One of my latest theories is that the real cause of the obesity epidemic is the variety of food currently available. Historically, there were not that many food choices. Now, we have an enormous amount of food choices, even in the healthy food category.
If you look at what diets are successful, potentially they’re all the same. What they do is limit the types of foods that you’re allowed to eat. That can be a Mediterranean diet or a ketogenic (low-carb) diet or a whole food, plant-based diet. Vegan diets work when folks cut out meat, but only when the person is also careful and thoughtful about the carbohydrates they cut out. When people go crazy eating all kinds of carbohydrates on a vegan diet, it stops working. But it doesn’t matter what diet is followed. All that matters is that the person rejected a substantial amount of the food choices available.
The other advice we hear now is for folks to cook their own food. Why would that matter? The food at home can be as (if not more) tasty than food acquired outside. And you make all the food you want when you cook. In fact, many of us cook more than we need so we have leftovers. So it doesn’t look like the quantity of food is the problem. What’s up? At home, you don’t have a menu and you probably only create a limited range of options (especially if one is cooking for one or two). So, the common recommendations for losing weight of “cook your own meals” or “pack your own lunch” are basically saying “limit your food choices.”
For that reason, any situation where there is unlimited access to food is a mistake. So, buffets, cruises, pot-lucks, and parties are obesogenic activities. As a society, we have to find a way we can have fun without including unlimited food options – unless we are happy with a world that increasingly looks like the movie, Wall-e.

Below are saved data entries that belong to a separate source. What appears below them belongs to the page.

(** What a run writes: nothing, or, for a user without a reference, the one
    update of the reference (which the store may refuse). *)
Lemma customer_write_cases (w : World) :
  let out := CreateCustomer.createCustomer request w in
  (users (snd out) = users w
   /\ count_calls is_ledger_write (calls_since w (snd out)) = 0%nat)
  \/ (exists u cid,
        Ledger.select_user (users w) uid = Some u
        /\ Ledger.StripeID u = None
        /\ (users (snd out) = users w
            \/ users (snd out) = Ledger.update_stripe_id (users w) cid uid)
        /\ count_calls is_ledger_write (calls_since w (snd out)) = 1%nat).
Proof.
  assert (G : forall (w' : World) (cs : list Call) (n : nat),
             trace w' = (trace w ++ cs)%list ->
             count_calls is_ledger_write cs = n ->
             count_calls is_ledger_write (calls_since w w') = n).
  { intros w' cs n. apply count_since. }
  unfold CreateCustomer.createCustomer in *.
  unfold bind in *. rewrite db_QueryRow_user_eq in *.
  open_world w. fold uid.
  destruct (Ledger.select_user us uid) as [u|] eqn:Hu.
  2: { left. destruct dbf as [|[e|] fs]; cbn;
         (split; [reflexivity | eapply G; [reflexivity | reflexivity]]). }
  destruct (Ledger.StripeID u) as [sid|] eqn:Hs.
  - left.
    destruct dbf as [|[e|] fs]; cbn; rewrite ?Hs;
      unfold CreateCustomer.findCustomerByStripeID, CreateCustomer.customer_Get,
        bind, record, next_stripe_fault, ret; cbn.
    2: { split; [reflexivity | eapply G; [reflexivity | reflexivity]]. }
    all: destruct sf as [|[e|] sf']; cbn.
    all: try destruct (Stripe.find_customer cs sid) as [c|] eqn:Hc; cbn.
    all: split; [reflexivity|].
    all: eapply G; [rewrite <- ?app_assoc; reflexivity | reflexivity].
  - destruct dbf as [|[e|] fs]; cbn; rewrite ?Hs.
    2: { left. split; [reflexivity | eapply G; [reflexivity | reflexivity]]. }
    all: unfold CreateCustomer.create_and_store, CreateCustomer.customer_New,
           db_Exec, bind, record, next_stripe_fault, next_db_fault, ret; cbn.
    all: destruct sf as [|[e|] sf']; cbn.
    all: try (left; split;
              [reflexivity
              | eapply G; [rewrite <- ?app_assoc; reflexivity | reflexivity]]).
    all: try destruct fs as [|[e'|] fs]; cbn.
    all: right; exists u, (fresh_id "cus_" (List.length cs));
      split; [reflexivity|]; split; [exact Hs|].
    all: split;
      [ first [left; reflexivity | right; reflexivity]
      | eapply G; [rewrite <- ?app_assoc; reflexivity | reflexivity]].
Qed.

End CustomerRun.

Per that cruises link, here is some unscientific data to support the issue and some wrong advice from a well-meaning person.

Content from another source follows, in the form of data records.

(** * Trigger detection and alert dispatch of the safety-detection app

    A shallow embedding of

    - [src/services/shakeDetectionService.ts]  (module [ShakeService]),
    - [src/services/voiceRecognitionService.ts] (module [VoiceService]),
    - [src/context/ShakeContext.tsx] and [src/context/VoiceContext.tsx]
      (modules [ShakeContext], [VoiceContext]),

    together with a small cooperative scheduler (module [App]) that
    interleaves the asynchronous functions at their [await] points, and the
    properties of the trigger engine proved or refuted on them.

    JavaScript numbers are IEEE 754 binary64 values: accelerometer readings
    and thresholds are primitive floats.  [Date.now()] is an integral number
    of milliseconds and is kept in [Z].

    React closures are explicit: a function of a provider reads the hook
    values ([currentLocation], [isEnabled], [sensitivity]) of the render
    that created it, so they are parameters of the embedded function, and
    the scheduler passes the values of the render the source takes the
    function from.

    Texts shown to the user or logged are kept without their emoji, and of
    the purely informative [console.log] lines only those are kept that
    mark a step the properties speak about. *)

From Stdlib Require Import ZArith Lia String.
From Stdlib Require Import Floats.PrimFloat.
From Stdlib Require Floats.SpecFloat Floats.FloatAxioms.
From stdpp Require Import base option list gmap strings.

Set Warnings "-inexact-float".
Local Open Scope string_scope.
Local Open Scope list_scope.
Local Open Scope Z_scope.

(** ** Shared data *)

(** ['low' | 'medium' | 'high'] *)
Inductive Sensitivity : Type := low | medium | high.

#[global] Instance Sensitivity_eq_dec : EqDecision Sensitivity.
Proof. solve_decision. Defined.

(** The payload of an accelerometer update. *)
Record AccelerometerData : Type := mkAccel {
  acc_x : float;
  acc_y : float;
  acc_z : float
}.

(** [LocationData] of the location context. *)
Record LocationData : Type := mkLocation {
  latitude  : float;
  longitude : float;
  address   : option string;
  timestamp : Z
}.

(** ** shakeDetectionService.ts *)

Module ShakeService.

Section WithCallback.

(** The type of the [onShake] callbacks handed to [start]. *)
Context {CB : Type}.

(** The fields of [ShakeDetectionService].  [subscription] holds the handle
    of the accelerometer listener registered by the last [start]. *)
Record t : Type := mk {
  subscription    : option nat;
  lastShakeTime   : Z;
  shakeThreshold  : float;
  shakeTimeout    : Z;
  onShakeCallback : option CB
}.

(** The accelerometer module: the listeners registered with
    [Accelerometer.addListener] (by handle), the next free handle and the
    update interval. *)
Record Accelerometer : Type := mkAccelerometer {
  listeners      : list nat;
  nextHandle     : nat;
  updateInterval : Z
}.

Definition initial : t :=
  {| subscription := None; lastShakeTime := 0;
     shakeThreshold := 2.5%float; shakeTimeout := 1000;
     onShakeCallback := None |}.

Definition noListeners : Accelerometer :=
  {| listeners := []; nextHandle := 0%nat; updateInterval := 0 |}.

(** The [switch (sensitivity)] of [start] and of [setSensitivity]. *)
Definition thresholdOf (s : Sensitivity) : float :=
  match s with
  | low => 3.5%float
  | medium => 2.5%float
  | high => 1.8%float
  end.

According to the polls of several online cruise reviewers, it appears that the average weight gain on a 7-day cruise ranges from 5 to 10 pounds, depending on several factors such as amount of alcoholic drinks and workout frequency. If you are concerned about gaining weight, you should keep track of what you are eating, especially during buffet lunches and dinners, and what you are drinking, particularly sodas and alcoholic drinks. Also, make good use of the onboard exercise facilities, such as the swimming pool, gym, spa and running track (if available).
The advice is wrong. We know that you cannot “exercise off” pounds. A single cookie from Panera has enough calories for a strenuous 1-hour bike ride or a 30 minute 4-mile run. Neither option is really possible on a boat. Running around a flat track is mostly useless (no hills = minimal exercise) and, sadly, the continuous training components of gyms don’t provide much benefit (thus, resistance training is useful). And, of course, exercise makes one hungry. In a world of unlimited food, that hunger can quickly find a solution.
My argument above is that “keeping track of food” is not a strategy. When the brain sees food, it tells the body to eat it. For a cruise, to help folks maintain a healthy weight, it would need to provide a grocery store (not a grocery store that cooks meals, or “groceraunt”) and a kitchen to everyone. As a society, we are currently talking about sugar taxes. Maybe the problem with excessive food is that unlimited food options are too cheap, and we need to apply some behavioral economics to the challenge.